Nnenna Nnannaya Oti (born 15 November 1958) is a Nigerian professor and the first female substantive Vice-Chancellor of Federal University of Technology Owerri. Oti defeated Ikechukwu Dozie on 13 April 2021 and has resumed office as the 8th Vice-Chancellor of the institution on 19 June 2021.

==Early life and education==
Nnenna Oti is from and was born in Afikpo North, Ebonyi State, Nigeria. She received a B. Agric. in soil science from University of Nigeria, finishing in first class. She furthered and received a master's degree in social science with focus on soil biology and biochemistry from the same University of Nigeria. She continued her studies at Catholic University, Leuven where she received a postgraduate diploma in irrigation engineering, earning a distinction. She received a doctorate degree in soil and environmental conservation from Federal University of Technology Owerri.

==Career==
Oti is a three-time head of department of soil science and technology in the school of agricultural and agriculture technology at Federal University of Technology Owerri. She is a past chairman of Gender Policy Unit and the immediate past dean of post-graduate school in her second tenure. She is a professor of soil science and environmental conservation. She has served as a consultant to various government agencies including TETFund and Anambra Imo River Basin Development Authority.

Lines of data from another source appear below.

(** * card-check: rule table loader, anchor extractor and keyword matcher

    A shallow embedding of the decision logic of the card-check scanner
    (the two [app.js] variants):

    - [parseCSV]: the "Keyword,DriverName" table loader,
    - [extractAddressAfterAnchor]: the anchor extractor of the photo-upload
      variant,
    - [findDriver]: the matcher, in its exact-only form (camera variant) and
      in its strict-then-fuzzy form (photo-upload variant).

    JavaScript strings are sequences of UTF-16 code units; they are modelled
    as lists of code units, so that [indexOf], [substring] and the literal
    offsets [+ 3] / [+ 2] of the source count what the source counts. *)

From Stdlib Require Import Ascii String.
From Stdlib Require Import List NArith Bool Arith Lia.
Import ListNotations.

Set Implicit Arguments.

(** ** JavaScript string primitives used by the program *)

Module JS.

(** A UTF-16 code unit. *)
Definition char := N.
Definition jsstring := list char.

(** ASCII literals of the source, as code units. *)
Definition lit (s : string) : jsstring :=
  map N_of_ascii (list_ascii_of_string s).

Definition TAB : char := 9%N.
Definition LF : char := 10%N.
Definition VT : char := 11%N.
Definition FF : char := 12%N.
Definition CR : char := 13%N.
Definition SP : char := 32%N.
Definition COMMA : char := 44%N.
Definition HYPHEN : char := 45%N.
Definition PERIOD : char := 46%N.

(** ECMAScript WhiteSpace and LineTerminator code units: what [trim]
    strips and what the regular-expression class [\s] matches. *)
Definition isWhiteSpace (c : char) : bool :=
  ((9 <=? c) && (c <=? 13) ||
   (c =? 32) || (c =? 160) || (c =? 5760) ||
   (8192 <=? c) && (c <=? 8202) ||
   (c =? 8232) || (c =? 8233) || (c =? 8239) || (c =? 8287) ||
   (c =? 12288) || (c =? 65279))%N.

(** The class [[\s\.\-\,]] of the normalising regular expression. *)
Definition isNoise (c : char) : bool :=
  isWhiteSpace c || (c =? PERIOD)%N || (c =? HYPHEN)%N || (c =? COMMA)%N.

(** [!s] on a string: true exactly for the empty string. *)
Definition isEmpty (s : jsstring) : bool :=
  match s with [] => true | _ :: _ => false end.

(** [s.startsWith(p)]. *)
Fixpoint startsWith (p s : jsstring) : bool :=
  match p, s with
  | [], _ => true
  | _ :: _, [] => false
  | a :: p', b :: s' => (a =? b)%N && startsWith p' s'
  end.

(** [text.indexOf(needle)]: the least index at which [needle] occurs;
    [None] stands for the source's [-1]. *)
Fixpoint indexOf (needle text : jsstring) : option nat :=
  if startsWith needle text then Some 0
  else match text with
       | [] => None
       | _ :: t => option_map S (indexOf needle t)
       end.

(** [text.includes(needle)]. *)
Fixpoint includes (text needle : jsstring) : bool :=
  startsWith needle text ||
  match text with
  | [] => false
  | _ :: t => includes t needle
  end.

(** [s.substring(n)], for [0 <= n]: indices past the end are clamped. *)
Definition substring (n : nat) (s : jsstring) : jsstring := skipn n s.

Fixpoint trimStart (s : jsstring) : jsstring :=
  match s with
  | [] => []
  | c :: t => if isWhiteSpace c then trimStart t else s
  end.

Definition trimEnd (s : jsstring) : jsstring := rev (trimStart (rev s)).

(** [s.trim()]. *)
Definition trim (s : jsstring) : jsstring := trimEnd (trimStart s).

(** Put one more code unit in front of the first piece of a split. *)
Definition consHead (c : char) (pieces : list jsstring) : list jsstring :=
  match pieces with
  | [] => [[c]]
  | p :: ps => (c :: p) :: ps
  end.

(** [s.split(sep)] for a one-unit separator string: every occurrence of
    [sep] ends a piece; the empty string splits into one empty piece. *)
Fixpoint splitOn (sep : char) (s : jsstring) : list jsstring :=
  match s with
  | [] => [[]]
  | c :: rest =>
      if (c =? sep)%N then [] :: splitOn sep rest
      else consHead c (splitOn sep rest)
  end.

(** [s.split(/\r?\n/)]: a line ends at LF, or at CR immediately followed
    by LF (both are consumed); a CR not followed by LF stays in its line. *)
Fixpoint splitLines (s : jsstring) : list jsstring :=
  match s with
  | [] => [[]]
  | c :: rest =>
      if (c =? LF)%N then [] :: splitLines rest
      else if (c =? CR)%N && startsWith [LF] rest then splitLines rest
      else consHead c (splitLines rest)
  end.

(** [s.replace(/[\s\.\-\,]+/g, '')]: every maximal run of class members
    is replaced by nothing, which deletes exactly the class members. *)
Definition removeNoise (s : jsstring) : jsstring :=
  filter (fun c => negb (isNoise c)) s.

(** [pieces.join(sep)] (used to build inputs, not by the program). *)
Fixpoint join (sep : jsstring) (pieces : list jsstring) : jsstring :=
  match pieces with
  | [] => []
  | [p] => p
  | p :: ps => p ++ sep ++ join sep ps
  end.

(** [s.replace(/\s+/g, ' ')]: every maximal run of whitespace becomes one
    space; the space is emitted at the last unit of the run. *)
Fixpoint collapseWhiteSpace (s : jsstring) : jsstring :=
  match s with
  | [] => []
  | c :: t =>
      if isWhiteSpace c then
        match t with
        | [] => [SP]
        | d :: _ =>
            if isWhiteSpace d then collapseWhiteSpace t
            else SP :: collapseWhiteSpace t
        end
      else c :: collapseWhiteSpace t
  end.

End JS.
Import JS.

(** ** The program *)

(** A row of the driver table: [{ keyword: ..., driver: ... }]. *)
Record Rule : Type := mkRule { keyword : jsstring; driver : jsstring }.

(** The Korean literals of the source, as UTF-16 code units. *)
Definition KEYWORD_MARK : jsstring := [53412; 50892; 46300]%N.  (* U+D0A4 U+C6CC U+B4DC *)
Definition HAEUNDAE : jsstring := [54644; 50868; 45824]%N.      (* U+D574 U+C6B4 U+B300 *)
Definition BUSAN : jsstring := [48512; 49328]%N.                (* U+BD80 U+C0B0 *)

(** [lines[0] && lines[0].includes('키워드')] *)
Definition hasHeader (lines : list jsstring) : bool :=
  match lines with
  | [] => false
  | l0 :: _ => negb (isEmpty l0) && includes l0 KEYWORD_MARK
  end.

(** The body of the [for] loop of [parseCSV], over the lines still to be
    visited, threading the array [data] that the source pushes onto. *)
Fixpoint parseLoop (lines : list jsstring) (data : list Rule) : list Rule :=
  match lines with
  | [] => data
  | l :: rest =>
      let line := trim l in
      if isEmpty line then parseLoop rest data
      else
        let parts := splitOn COMMA line in
        if 2 <=? length parts then
          parseLoop rest
            (data ++ [mkRule (trim (nth 0 parts [])) (trim (nth 1 parts []))])
        else parseLoop rest data
  end.
(** * Rotary-encoder block family: schema registry and Python emitters

    Shallow embedding of [definition.js]: the five [Blockly.Blocks[...]]
    schema entries, the load-time [addReservedWords] call and the five
    [Blockly.Python[...]] generator functions, together with the small part
    of the Blockly host they talk to (field lookup, child-code resolution,
    the [definitions_] object and the reserved-word string). *)

From Stdlib Require Import String Ascii List ZArith Bool Lia.
From Stdlib Require Import Numbers.DecimalString.
Import ListNotations.
Open Scope string_scope.

(** ** JavaScript values used by the file *)

(** The line break written ['\n'] in the source. *)
Definition LF : string := String "010"%char "".

(** [s + v] where [v] may be [null]: JavaScript prints [null] as the text
    [null] when it is concatenated to a string. *)
Definition js_str (v : option string) : string :=
  match v with
  | Some s => s
  | None => "null"
  end.

(** A JavaScript object used as a string-keyed table.  Property order is
    insertion order, and assigning to an existing key keeps its place. *)
Definition JsObject (A : Type) : Type := list (string * A).

Fixpoint js_get {A} (o : JsObject A) (key : string) : option A :=
  match o with
  | [] => None
  | (k, v) :: rest => if String.eqb k key then Some v else js_get rest key
  end.

(** [o[key] = v] *)
Fixpoint js_set {A} (o : JsObject A) (key : string) (v : A) : JsObject A :=
  match o with
  | [] => [(key, v)]
  | (k, w) :: rest =>
      if String.eqb k key then (k, v) :: rest else (k, w) :: js_set rest key v
  end.

Definition js_keys {A} (o : JsObject A) : list string := map fst o.

(** [s.split(sep)] for a one-character separator. *)
Fixpoint js_split (sep : ascii) (s : string) : list string :=
  match s with
  | "" => [""]
  | String c rest =>
      if Ascii.eqb c sep then "" :: js_split sep rest
      else match js_split sep rest with
           | [] => [String c ""]
           | w :: ws => String c w :: ws
           end
  end.

(** ** The host's block object, as far as [init] touches it

    [Blockly.Blocks[type].init] runs with [this] bound to a fresh block and
    builds its shape through the host's methods.  The shape is threaded
    explicitly; a chained call such as [.appendField(...)] acts on the input
    that was appended last, which is the object the chain started from. *)

Inductive Field : Type :=
  | FieldLabel (text : string)
  | FieldDropdown (options : list (string * string)).

Inductive InputType : Type := DUMMY_INPUT | INPUT_VALUE.

(** A connection check: [None] is JavaScript [null] (anything connects). *)
Definition Check : Type := option string.

Record Input : Type := mkInput {
  input_type : InputType;
  input_name : string;
  input_check : Check;
  fieldRow : list (Field * option string)
}.

Record BlockShape : Type := mkShape {
  inputList : list Input;
  previousConnection : option Check;
  nextConnection : option Check;
  outputConnection : option Check;
  colour : string;
  tooltip : string;
  helpUrl : string
}.

Definition new_block : BlockShape :=
  mkShape [] None None None "" "" "".

Definition set_inputList (l : list Input) (this : BlockShape) : BlockShape :=
  mkShape l (previousConnection this) (nextConnection this)
    (outputConnection this) (colour this) (tooltip this) (helpUrl this).

Fixpoint on_last {A} (f : A -> A) (l : list A) : list A :=
  match l with
  | [] => []
  | [x] => [f x]
  | x :: rest => x :: on_last f rest
  end.

Definition appendDummyInput (this : BlockShape) : BlockShape :=
  set_inputList (inputList this ++ [mkInput DUMMY_INPUT "" None []])%list this.

Definition appendValueInput (name : string) (this : BlockShape) : BlockShape :=
  set_inputList (inputList this ++ [mkInput INPUT_VALUE name None []]) this.

Definition setCheck (check : Check) (this : BlockShape) : BlockShape :=
  set_inputList
    (on_last (fun i => mkInput (input_type i) (input_name i) check (fieldRow i))
       (inputList this)) this.

Definition appendField (field : Field) (name : option string)
    (this : BlockShape) : BlockShape :=
  set_inputList
    (on_last (fun i => mkInput (input_type i) (input_name i) (input_check i)
                         (fieldRow i ++ [(field, name)]))
       (inputList this)) this.
(** The first loop over [sprocNames]: the definition files written,
    by path, and the indices of the routines that have a definition. *)
Fixpoint save_definitions (db : Database) (i : nat) (names : list string)
    (files : gmap string string) (validIndices : list nat)
    : gmap string string * list nat :=
  match names with
  | [] => (files, validIndices)
  | sn :: names' =>
      match sprocQ db sn with
      | None =>
          (* No definition found *)
          save_definitions db (S i) names' files validIndices
      | Some def =>
          save_definitions db (S i) names' (<[defFile sn := def]> files)
                           (validIndices ++ [i])
      end
  end.

(** [ioutil.ReadFile] in the second loop.  The workers that received
    the tasks [sent] re-create and rewrite the files of those tasks
    while the loop goes on ([os.Create] in [handleSprocDetails]): the
    file of [sn] holds what the first loop left in it, unless it is
    also the file of a task already sent, and then the read may find
    any text. *)
Definition may_read (files : gmap string string) (sent : list keyValue)
    (sn def : string) : Prop :=
  files !! defFile sn = Some def ∨
  ∃ s, s ∈ sent ∧ defFile (key s) = defFile sn.

(** The second loop, from the tasks [sent] so far and the valid indices
    still to go to the whole feed. *)
Inductive feeds (names : list string) (files : gmap string string)
    : list keyValue → list nat → list keyValue → Prop :=
| feeds_done sent : feeds names files sent [] sent
| feeds_task sent i rest sn def feed :
    names !! i = Some sn →
    may_read files sent sn def →
    feeds names files (sent ++ [{| key := sn; value := def |}]) rest feed →
    feeds names files sent (i :: rest) feed.
(** ** The worker's frame and its monad *)

(** The local variables of [run] and the world.  [message = None] stands
    for a variable that is unbound or holds Python's [None]. *)
Record Frame (X : Type) : Type := mkFrame {
  retry : bool;
  message : option Message;
  world : World X
}.
Arguments mkFrame {X} retry message world.
Arguments retry {X} f.
Arguments message {X} f.
Arguments world {X} f.

(** A computation of the worker: it returns or raises, appends the calls
    it makes to the trace, and changes the frame. *)
Definition M (X A : Type) : Type := Frame X -> Result A * list Event * Frame X.

Definition ret {X A : Type} (a : A) : M X A := fun f => (Ok a, [], f).

Definition bind {X A B : Type} (m : M X A) (k : A -> M X B) : M X B :=
  fun f =>
    match m f with
    | (Ok a, t1, f1) => let '(r, t2, f2) := k a f1 in (r, t1 ++ t2, f2)
    | (Raise e, t1, f1) => (Raise e, t1, f1)
    end.

(** [try: m  except Exception as e: h e]; the handler runs in the frame
    the exception left behind. *)
Definition try_except {X A : Type} (m : M X A) (h : Exn -> M X A) : M X A :=
  fun f =>
    match m f with
    | (Ok a, t1, f1) => (Ok a, t1, f1)
    | (Raise e, t1, f1) => let '(r, t2, f2) := h e f1 in (r, t1 ++ t2, f2)
    end.

Declare Scope worker_scope.
Delimit Scope worker_scope with worker.
Notation "x <- m ;; k" := (bind m (fun x => k))
  (at level 61, m at next level, right associativity) : worker_scope.
Notation "m ;; k" := (bind m (fun _ => k))
  (at level 61, right associativity) : worker_scope.
Open Scope worker_scope.

Definition raise {X A : Type} (e : Exn) : M X A := fun f => (Raise e, [], f).

Definition log {X : Type} (l : LogRecord) : M X unit :=
  fun f => (Ok tt, [EvLog l], f).

Definition get_retry {X : Type} : M X bool := fun f => (Ok (retry f), [], f).

Definition set_retry {X : Type} (b : bool) : M X unit :=
  fun f => (Ok tt, [], mkFrame b (message f) (world f)).

Definition set_message {X : Type} (m : option Message) : M X unit :=
  fun f => (Ok tt, [], mkFrame (retry f) m (world f)).

(** Reading [message] where the code passes it to the handler. *)
Definition get_message {X : Type} : M X Message :=
  fun f =>
    match message f with
    | Some m => (Ok m, [], f)
    | None => (Raise (mkExn "UnboundLocalError" "local variable 'message' referenced before assignment"), [], f)
    end.

Definition get_self {X : Type} : M X MessageBusConsumer :=
  fun f => (Ok (self (world f)), [], f).

(** [self._stop.is_set()] *)
Definition is_set {X : Type} : M X bool :=
  fun f => let b := _stop (self (world f)) in (Ok b, [EvIsSet b], f).

(** The control a loop body ends with: [Next] is falling off its end. *)
Inductive Ctl : Type := Next | Continue | Break.

(** How [run] ended: it returned, or the model ran out of fuel. *)
Inductive Outcome : Type := Returned | OutOfFuel.

Section Worker.
Context {X : Type} (C : Collaborators X).

(** [self.consumer.receive(timeout=t)] *)
Definition receive (t : Z) : M X (option Message) :=
  fun f =>
    let '(r, w) := consumer_receive C t (world f) in
    (r, [EvReceive t r], mkFrame (retry f) (message f) w).

(** [self.consumer.ack()] *)
Definition ack : M X unit :=
  fun f =>
    let '(r, w) := consumer_ack C (world f) in
    (r, [EvAck r], mkFrame (retry f) (message f) w).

==Vice-Chancellor of FUTO==
On 13 April 2021, Oti was elected as the Vice-Chancellor of Federal University of Technology Owerri and replaced Francis Chukwuemeka Eze when his tenure expired on 19 June 2021. She defeated six other candidates and scored 75.5 percent to beat her closest rival, Ikechukwu Dozie who scored 69.7 percent. She is now the first female Vice-Chancellor of the institution and an immediate past deputy Vice-Chancellor, Academic.

In 2021, her administration faced criticism for appointing the Minister of Communication and Digital Economy, Isa Ali Pantami a Professor without following due process. The Alumni Association of Federal University of Technology Owerri (FUTO) called the award a deception and called on the University management to reconsider the appointment. The Academic Staff Union of Universities (ASUU) also described the promotion of Ali Isa Pantami, to a professor as “illegal” and promised to sanction Oti.

==Abia Election==
Oti was the returning officer in the Abia state governorship election and was hailed for the key role she played in ensuring that the election outcome was not compromised, despite attempts and pressure from political actors of the ruling PDP in the state to bribe her.

==Personal life==
Oti is married to Nnannaya Oti and they have three children.